Saphre is a collection of suffix array programs for Java which have been adapted for a large alphabet, so as to be used for natural language where it is often desirable to treat each word as an alphabet character.
The program comes with a modular tokenizer and normalizer, and a modular approach approach to interval tree traversal, allowing phrasal statistics to be calculated based on term frequency, document frequency (or document distribution) and other measures.
The package includes implementations of recently developed algorithms, such as the Abouelhoda et al and Kim et al versions of extended suffix arrays (with most of the power of suffix trees). An interesting feature is the suffix array-based implementation of the Aho Corasick algorithm. With this automaton, one can alternate in a powerful way between bottom-up phrase discovery and top-down phrase searching. See the "examples" directory to see what I mean. The above-mentioned "examples" directory is intended to show a large number of how to use all this stuff without getting lost in the implementation details. Contributions to this examples directory would be greatly appreciated.
The current version of Saphre is ks-0.1.10 (May 13, 2010) and can be downloaded here.
For now, documentation is limited to comments in the code (both Javadoc and implementation comments. To get started, it is recommended that the user look at the Collector interface and the various implementations of this interface in the examples directory. These implementations show how information about phrases can be collected without too much worry about the suffix array implementation. Motivations for the project are described in this presentation.
The main goal is to discover the phrases in a text which are useful or interesting for specific purposes such as lexicography, text categorization, translation, etc. Saphre has been used for such purposes by a number of students in International Studies in Computational Linguistics at the University of Tübingen.

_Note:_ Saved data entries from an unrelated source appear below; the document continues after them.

(** All text the preprocessor produces for the invocations of a file. *)
Definition preprocess (content : string) : option (list string) :=
  let ls := lines content in
  match find_define ls with
  | Some m => (@List.concat string) <$> mapM (expand m) (invocations ls)
  | None => None
  end.

(** The script started in an empty directory, as the build uses it. *)
Definition empty_world : world := World ∅ EmptyString [].

Definition generated (type_path : string) : string :=
  default EmptyString (files (refine_00_generate empty_world) !! cu_path type_path).

(** The explicit instantiations a file asks the compiler for, each as its
    list of template arguments. *)
Definition instantiations_of (content : string) : list (list string) :=
  default [] (template_arguments <$> preprocess content).

Definition all_instantiations : list (list string) :=
  mjoin ((fun entry : string * (string * string) =>
            instantiations_of (generated entry.1)) <$> types).

(** The matrix parameters of the signatures a file instantiates. *)
Definition signatures_of (content : string) : list matrix_param :=
  default [] (matrix_params <$> preprocess content).

(** The names a file undefines. *)
Definition undefined_names (ls : list string) : list string :=
  omap (strip_prefix "#undef ") ls.

(** The scalar types the C++ names stand for, with their widths in bits. *)
Inductive scalar := Float32 | Int8 | UInt8 | Int64.

Definition scalar_of (name : string) : option scalar :=
  if String.eqb name "float" then Some Float32
  else if String.eqb name "int8_t" then Some Int8
  else if String.eqb name "uint8_t" then Some UInt8
  else if String.eqb name "int64_t" then Some Int64
  else None.

Definition bits (t : scalar) : nat :=
  match t with
  | Float32 => 32
  | Int8 | UInt8 => 8
  | Int64 => 64
  end.

(** The four axes of an instantiation, in the order of the template
    parameter list [<idx_t, data_t, distance_t, matrix_idx>]. *)
Definition index_type (inst : list string) : option scalar := inst !! 0%nat ≫= scalar_of.
Definition element_type (inst : list string) : option scalar := inst !! 1%nat ≫= scalar_of.
Definition distance_type (inst : list string) : option scalar := inst !! 2%nat ≫= scalar_of.
Definition matrix_index_type (inst : list string) : option scalar :=
  inst !! 3%nat ≫= scalar_of.

(** What the three writes of one iteration leave in its file. *)
Definition file_text (data_t distance_t : string) : string :=
  header +:+ instantiation_line data_t distance_t +:+ undef_line.

(** What the [print] calls of a run add to the output for given paths. *)
Definition announcements (paths : list string) : string :=
  foldr (fun path acc => "src/neighbors/" +:+ path +:+ nl +:+ acc) EmptyString paths.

Saphre has also been used in the
LTfLL eLearning
project as an alternative approach to characterizing learner
texts. Latent Semantic Analysis has often been used for this
purpose, but LSA tends to pick out the concepts that are expressed
in a text, whereas phrase extraction can be used to pick out the
ways in which these concepts are expressed textually. When learners
use non-standard terminology for expressing concepts, it is a sign
that they have not yet adapted to the Speech Genre (Bakhtin) of the
relevant Community of Practice (Lave and Wegner). In the project
phrases are used both to estimate the level of the learner and to
provide useful feedback to the learner who wishes to adapt to the
linguistic norms of the Community of Practice. In social models of
learning (Vygotsky) better linguistic skills lead to better
communication, which in turn leads to improved learning.